Essentially you can apply Pareto Principle (80/20 rule) to manage Software Quality:
20 % of your focus on Software Quality can bring 80% of effects in delivering better Software
Use the below three steps to make your software quality management strategy effective and operational.
Step 1 – Plan – What to measure?
There is no prescriptive way of list of metrics – it is applicable as per the context and the environment you are delivering the software. Essentially there are three areas to choose from
- Code/Build Quality Metrics: Ensuring code passes through all standard quality check meeting non-functional requirements
- Delivery Quality Metrics – Ensuring program delivery parameters are being adhered to (for example – if you can’t deliver on time, on budget, it does not help the customer or the organization)

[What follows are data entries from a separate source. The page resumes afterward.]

Lemma data_response_ok p s cp cont c r msgs ns ans seq rest scr cmd input kv key value metadata
    error k v md :
  ready p s cp cont c r msgs ns ans seq rest scr ->
  opt_represents input kv -> fits (data_fields cmd (handle cont) kv None None) ->
  out_wf key -> out_wf value -> out_wf metadata ->
  answer_error ans error -> answer_data ans k v md ->
  let failed := TIO_FAILED (error_result error) in
  exists key' value' metadata' c',
    tio_container_send_command_and_get_data_response cp cmd input key value metadata c
      = (Ok (error_result error, (key', value', metadata')), c') /\
    completed p s c r ns (enc_message (data_fields cmd (handle cont) kv None None) 0) rest scr error c' /\
    out_represents key key' (if failed then VNone else default VNone k) /\
    out_represents value value' (if failed then VNone else default VNone v) /\
    out_represents metadata metadata' (if failed then VNone else default VNone md).
Proof.
  intros Hrd Hin Hfits Wk Wv Wm Herr (Fk & Fv & Fm & Ok1 & Ok2 & Ok3).
  destruct (command_answered p s cp cont c r msgs ns ans seq rest scr cmd input None None kv None None)
    as (n & c1 & m & c2 & E1 & Hn & Hct & E2 & Hp & Hd & Hcm); [done|by split|done|].
  unfold tio_container_send_command_and_get_data_response. cbn zeta. mstep E1.
  rewrite (not_failed n Hn). mstep (cont_at_ok _ _ _ Hct).
  rewrite (rd_connection _ _ _ _ _ _ _ _ _ _ _ _ Hrd). mstep E2. cbn iota beta.
  rewrite fields_size_not_failed. rewrite (bind_lift_ok _ _ _ m eq_refl).
  mstep (get_error_code_ok m ans error c2 Hp Herr Hd).
  destruct (TIO_FAILED (error_result error)).
  - eexists _, _, _, _. split; [reflexivity|]. split; [by apply completed_error|].
    auto using cleared_represents.
  - destruct (read_out_ok m ans _ key k Hp Wk Fk Ok1) as (k' & Ek & Rk). mstep Ek.
    destruct (read_out_ok m ans _ value v Hp Wv Fv Ok2) as (v' & Ev & Rv). mstep Ev.
    destruct (read_out_ok m ans _ metadata md Hp Wm Fm Ok3) as (m' & Em & Rm). mstep Em.
    eexists _, _, _, _. split; [reflexivity|]. split; [by apply completed_error|]. auto.
Qed.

- Functional Quality Metrics – Ensuring functional requirements are being met as per business needs. Even if code quality is top-notch, if it is not meeting the intended business need, it does not help.

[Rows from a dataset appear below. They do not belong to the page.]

(* ===== verification/VectorStorage.v ===== *)
(** * Vectors: [server/tio/VectorStorage.h]

    A [std::vector] of values with metadata, its mutex a [std::mutex] that is
    taken in a scope of its own before the event is published.  [Insert],
    [Delete] and [Query] call a locking operation with the lock already held.
    A vector never counts its revisions. *)
From S2P Require Import Prelude TioDataS Containers ListStorage.

Module VectorStorage.
Import TioData Containers.

Notation DataContainerT := (list ValueAndMetadata).
Definition t := storage DataContainerT.

Definition make (name type : bytes) : t := mk_storage [] name type false 0 false [].

Definition Publish (c : ContainerEventCode) (k v m : TioData) : M t unit :=
  sink ← with_lock (s ← get; mret (sink_ s));
  if (sink : bool) then call_sink c k v m else mret tt.

(** [GetRecordNumber(int)]: the test is on [int]s, the sum on [size_t]s. *)
Definition GetRecordNumber (d : DataContainerT) (index : Z) : res Z :=
  if index <? 0 then
    negated ← (if index =? INT_MIN then Throw (Fault SignedOverflow) else Ok (- index));
    _ ← require (negb (i32 (Z.of_nat (length d)) <? negated)) (invalid_argument "invalid subscript");
    Ok (u64 (i32 (u64 (Z.of_nat (length d) + index))))
  else Ok (u64 index).

Definition GetRecordNumber_key (d : DataContainerT) (td : TioData) : res Z :=
  i ← AsInt td; GetRecordNumber d i.

(** [data_.at(n)], as the position of the element. *)
Definition at_ (d : DataContainerT) (n : Z) : res (nat * ValueAndMetadata) :=
  match d !! Z.to_nat n with
  | Some x => Ok (Z.to_nat n, x)
  | None => Throw (out_of_range "vector")
  end.

Definition GetInternalRecord (d : DataContainerT) (key : TioData) : res (nat * ValueAndMetadata) :=
  n ← GetRecordNumber_key d key; at_ d n.

Definition GetRevNum : M t Z := with_lock (s ← get; mret (revNum_ s)).
Definition GetName : M t bytes := with_lock (s ← get; mret (name_ s)).
Definition GetType (s : t) : bytes := type_ s.
Definition Command (command : bytes) : M t bytes := throw (invalid_argument "command not supported").
Definition GetRecordCount : M t Z := with_lock (s ← get; mret (Z.of_nat (length (data_ s)))).

Definition CheckValue (v : TioData) : res unit :=
  require (negb (Empty v)) (invalid_argument "value??").

Definition PushBack (key v m : TioData) : M t unit :=
  _ ← lift (CheckValue v);
  _ ← with_lock (s ← get; modify (set_data (data_ s ++ [ {| value := v; metadata := m |} ])));
  s ← get;
  Publish EVENT_CODE_INSERT (Int (i32 (Z.of_nat (length (data_ s)) - 1))) v m.

Definition PushFront (key v m : TioData) : M t unit :=
  _ ← lift (CheckValue v);
  _ ← with_lock (s ← get; modify (set_data ({| value := v; metadata := m |} :: data_ s)));
  Publish EVENT_CODE_INSERT (Int 0) v m.

(** [_Pop] of the element at an iterator. *)
Definition _Pop (i : nat) (v m : out) : M t (out * out) :=
  s ← get;
  match data_ s !! i with
  | None => throw (Fault EndDeref)
  | Some data =>
      _ ← modify (set_data (delete i (data_ s)));
      mret (assign v (value data), assign m (metadata data))
  end.

Definition PopBack (key v m : out) : M t outs :=
  s ← get;
  if bool_decide (length (data_ s) = 0%nat) then throw (invalid_argument "empty")
  else
    let key := assign key (Int (i32 (Z.of_nat (length (data_ s)) - 1))) in
    '(v, m) ← with_lock (s ← get; _Pop (length (data_ s) - 1) v m);
    _ ← Publish EVENT_CODE_DELETE (default TIONULL key) (default TIONULL v) (default TIONULL m);
    mret (key, v, m).

(** The key is not assigned. *)
Definition PopFront (key v m : out) : M t outs :=
  s ← get;
  if bool_decide (length (data_ s) = 0%nat) then throw (invalid_argument "empty")
  else
    '(v, m) ← with_lock (_Pop 0 v m);
    _ ← Publish EVENT_CODE_DELETE (Int 0) (default TIONULL v) (default TIONULL m);
    mret (key, v, m).

Definition GetRecord (searchKey : TioData) (key v m : out) : M t outs :=
  with_lock (
    s ← get;
    '(_, data) ← lift (GetInternalRecord (data_ s) searchKey);
    mret (assign key searchKey, assign v (value data), assign m (metadata data))).

Definition Set_ (key v m : TioData) : M t unit :=
  _ ← lift (CheckValue v);
  _ ← with_lock (
    s ← get;
    '(i, _) ← lift (GetInternalRecord (data_ s) key);
    modify (set_data (<[i := {| value := v; metadata := m |}]> (data_ s))));
  Publish EVENT_CODE_SET key v m.

Definition Insert (key v m : TioData) : M t unit :=
  _ ← lift (CheckValue v);
  _ ← with_lock (
    s ← get;
    recordNumber ← lift (GetRecordNumber_key (data_ s) key);
    _ ← GetRecord key None None None;
    let i := Z.to_nat recordNumber in
    modify (set_data (take i (data_ s) ++ [ {| value := v; metadata := m |} ] ++ drop i (data_ s))));
  Publish EVENT_CODE_INSERT key v m.

Definition Delete (key v m : TioData) : M t unit :=
  s ← get;
  recordNumber ← lift (GetRecordNumber_key (data_ s) key);
  _ ← with_lock (
    _ ← GetRecord key None None None;
    modify (set_data (delete (Z.to_nat recordNumber) (data_ s))));
  Publish EVENT_CODE_DELETE key v m.

Definition Clear : M t unit :=
  _ ← with_lock (modify (set_data []));
  Publish EVENT_CODE_CLEAR TIONULL TIONULL TIONULL.

(** [for(key = startOffset; key != endOffset; ++key)], [n] times; [data_[key]]
    is not checked. *)
Fixpoint query_items (d : DataContainerT) (key : Z) (n : nat) : res (list item) :=
  match n with
  | O => Ok []
  | S n =>
      match d !! Z.to_nat key with
      | None => Throw (Fault OutOfBounds)
      | Some x => l ← query_items d (key + 1) n; Ok ((Int key, value x, metadata x) :: l)
      end
  end.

Step 2 – Measure – How to measure?
It is not essential that you use automation to ensure your effort is not being spent on measuring it manually. There are plenty of tools or technologies available to measure these metrics such as (note that this is not a comprehensive list of all tools – the idea is to provide you pointers towards it):
- Static Code Analysis — For code quality assessment and can easily be integrated as part of code pipeline with tools such as SonarQube, Checkstyle, Coverity. Click here to see the list of all available tools
- Performance & Load Testing — For measuring performance early either as an independent test or as part of build & release pipeline such as Apache JMeter or Blazemeter, Gatling, or SaaS solutions like Loader.io, Flood.io, Loadstorm, Octoperf, Loadfocus, and the list goes on.

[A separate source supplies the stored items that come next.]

(** Subscribing to the manager subscribes to every container it has, and
    changes nothing else: each storage in the catalogue differs only in its
    subscriber, all other objects and the catalogue stay as they were. *)
Theorem manager_subscribes_all m b :
  reachable m -> exists m', ManagerSetSubscriber b m = (Ok tt, m') /\ containers_ m' = containers_ m /\
    (forall k info, find k (containers_ m) = Some info -> exists l a, storage info = Some l /\
       storages (objects m) !! l = Some a /\ storages (objects m') !! l = Some (any_set_sink b a)) /\
    (forall l, (forall k info, find k (containers_ m) = Some info -> storage info <> Some l) ->
       storages (objects m') !! l = storages (objects m) !! l).
Proof.
  intros Hr. pose proof (reachable_wf m Hr) as Hwf.
  destruct (manager_subscriber_run b m Hwf) as (m' & E & Hc & _ & _ & _ & Hst). exists m'. split; [done|].
  split; [done|]. split.
  - intros k info Hi. destruct (wf_entries m Hwf _ _ Hi) as (l & a & S1 & _ & _ & A1 & _). exists l, a.
    split; [done|]. split; [done|]. rewrite Hst, decide_True, A1; [done|]. rewrite <- S1. unfold locs.
    apply list_elem_of_fmap. exists (k, info). split; [done|]. by apply find_elem.
  - intros l Hl. rewrite Hst, decide_False; [done|]. unfold locs. intros Hin.
    apply list_elem_of_fmap in Hin as ([k info] & Hs & Hin). apply (Hl k info); [|done].
    apply elem_find; [apply Hwf|done].
Qed.

(** Properties are kept.  A property that is set is read back, and setting it
    changes no other one; the special properties of a map (names that start
    with two underscores) are not stored ones and keep their value. *)
Theorem property_set_get m k info l key v key' :
  reachable m -> find k (containers_ m) = Some info -> propertyMap info = Some l ->
  exists m', SetProperty l key v m = (Ok tt, m') /\
    (GetProperty l key' m').1 =
      if decide (key = key') then
        if bool_decide (is_Some (special_at l m)) && is_special key then (GetProperty l key' m).1 else Ok v
      else (GetProperty l key' m).1.
Proof.
  intros Hr Hi Hl. pose proof (reachable_wf m Hr) as Hwf.
  destruct (wf_entries m Hwf _ _ Hi) as (l' & a & _ & H2 & _ & H4 & (pm & H5 & H6) & H7 & _).
  assert (l' = l) as -> by congruence.
  eexists. split; [unfold SetProperty; rewrite bind_get, H5; reflexivity|].
  rewrite (property_read l key' a _ m H4 H5 H6 H7).
  erewrite (property_read l key' a _ _); [|exact H4|apply lookup_insert_eq|exact H6|exact H7].
  unfold special_at. rewrite H5. simpl. rewrite find_assign.
  destruct (decide (key = key')) as [<-|Hk]; [|done].
  rewrite H6. destruct a; simpl; try done. by destruct (is_special key).
Qed.

(** ** Witnesses *)

Definition ex_commands : M MemoryStorageManager (option loc * option loc) :=
  _ ← ManagerSetSubscriber true;
  _ ← CreateStorage (lit "volatile_list") (lit "orders");
  _ ← CreateStorage (lit "volatile_map") (lit "prices");
  CreateStorage (lit "volatile_vector") (lit "log").

Definition ex_manager : MemoryStorageManager := (ex_commands make).2.

Lemma ex_reachable : reachable ex_manager.
Proof.
  unfold reachable, ex_manager.
  eapply rtc_l; [eapply (step_set_subscriber _ true); vm_compute; reflexivity|].
  eapply rtc_l; [eapply (step_create _ (lit "volatile_list") (lit "orders")); vm_compute; reflexivity|].
  eapply rtc_l; [eapply (step_create _ (lit "volatile_map") (lit "prices")); vm_compute; reflexivity|].
  eapply rtc_l; [eapply (step_create _ (lit "volatile_vector") (lit "log")); vm_compute; reflexivity|].
  vm_compute. apply rtc_refl.
Qed.

Lemma manager_invariant_witness :
  entry_ok ex_manager (lit "volatile_map/prices")
    {| storage := Some 1%nat; propertyMap := Some 1%nat; name := lit "prices"; type := lit "volatile_map" |}.
Proof.
  apply (manager_invariant ex_manager (lit "volatile_map/prices") _ ex_reachable). vm_compute. reflexivity.
Defined.

Lemma container_identity_witness :
  exists p1 m1 p2 m2,
    CreateStorage (lit "volatile_list") (lit "a") ex_manager = (Ok p1, m1) /\
    CreateStorage (lit "volatile_map") (lit "a") m1 = (Ok p2, m2) /\
    (p1.1 = p2.1 <-> lit "volatile_list" = lit "volatile_map" /\ lit "a" = lit "a") /\
    OpenStorage (lit "volatile_list") (lit "a") m2 = (Ok p1, m2).
Proof.
  apply (container_identity ex_manager (lit "volatile_list") (lit "a") (lit "volatile_map") (lit "a")).
  - exact ex_reachable.
  - eexists. reflexivity.
  - eexists. reflexivity.
  - discriminate.
  - discriminate.
Defined.

Lemma nameless_containers_shared_witness :
  exists p m', CreateStorage (lit "volatile_list") [] ex_manager = (Ok p, m') /\
    CreateStorage (lit "volatile_list") [] m' = (Ok p, m') /\
    CreateStorage (lit "volatile_list") (lit "__nameless0__") m' = (Ok p, m').
Proof.
  apply (nameless_containers_shared ex_manager (lit "volatile_list")); [exact ex_reachable|eexists; reflexivity].
Defined.

Lemma delete_forgets_witness :
  exists m', DeleteStorage (lit "volatile_list") (lit "orders") ex_manager = (Ok tt, m') /\
    Exists (lit "volatile_list") (lit "orders") m' = false.
Proof.
  eexists. split; [vm_compute; reflexivity|].
  apply (delete_forgets ex_manager (lit "volatile_list") (lit "orders")).
  - exact ex_reachable.
  - eexists. reflexivity.
  - discriminate.
  - vm_compute. reflexivity.
Defined.

Lemma manager_subscribes_all_witness :
  exists m', ManagerSetSubscriber false ex_manager = (Ok tt, m') /\ containers_ m' = containers_ ex_manager.
Proof.
  destruct (manager_subscribes_all ex_manager false ex_reachable) as (m' & E & Hc & _). exists m'.
  split; [exact E|exact Hc].
Defined.

Lemma property_set_get_witness :
  exists m', SetProperty 0 (lit "schema") (lit "bid^ask") ex_manager = (Ok tt, m') /\
    (GetProperty 0 (lit "schema") m').1 = Ok (lit "bid^ask").
Proof.
  apply (property_set_get ex_manager (lit "volatile_list/orders")
    {| storage := Some 0%nat; propertyMap := Some 0%nat; name := lit "orders"; type := lit "volatile_list" |}
    0%nat (lit "schema") (lit "bid^ask") (lit "schema")).
  - exact ex_reachable.
  - vm_compute. reflexivity.
  - reflexivity.
Defined.

End MemoryStorage.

- Security Testing – Measuring security vulnerability using Static Application Security Testing (SAST) and Dynamic Application Security Testing (DAST) tools addressing OWASP identified security vulnerabilities (list of Top 10 vulnerabilities). Click here to see a list of tools/technologies by OWASP. OWASP also provides an OpenSource penetration testing tool known as ZAP, which is widely used by many enterprise solution providers.
- Software composition analysis (SCA) – To identify open-source and third-party components being used in your application and any known security vulnerabilities. Click here to read about SCA by Synk, which is one of the tools to get security testing integrated into the code pipeline.
- Observability and Application Performance Monitoring — For Logs, Metrics, and Tracing using Opensource tools such as Apache Skywalking, Elastic or licensed products like New Relic, Dynatrace, Splunk, Datadog, etc.
- User Experience (UI) Performance — For measuring page rendering and perceived user experience performance with tools such as Google Lighthouse, Web.dev, GTMetrix.
Step 3 – Visualize & Act
The last but not the least is to visualize (considering the number of metrics, visualization helps) and then act on metrics not meeting the desired SLA.
As there are different stakeholders (developers, testing team, security team, performance testing team, senior leadership, executives), single visualization will not server the purpose. At minimum you need following visualizations:
- Development (Dev) – providing a consolidated view of development metrics
- Operational (Ops) – providing operational and maintenance metrics view
- Engineering dashboard – providing a summarized view to measure the effectiveness of engineering practices
For Development & Operational views – Use existing tools like JIRA Dashboards (with widgets) or Opensource tools like Kibana or Hygieia for
For Engineering Dashboard — Use products like CAST or build a custom solution to provide end-to-end visibility and insights for architecture adherence checks, and structural security findings to prevent outages, data corruption, insider threats, etc.
To conclude, software quality is not an afterthought, and putting the quality strategy since inception helps to build better software. Doing it in a continuous manner and making incremental improvements goes a long way!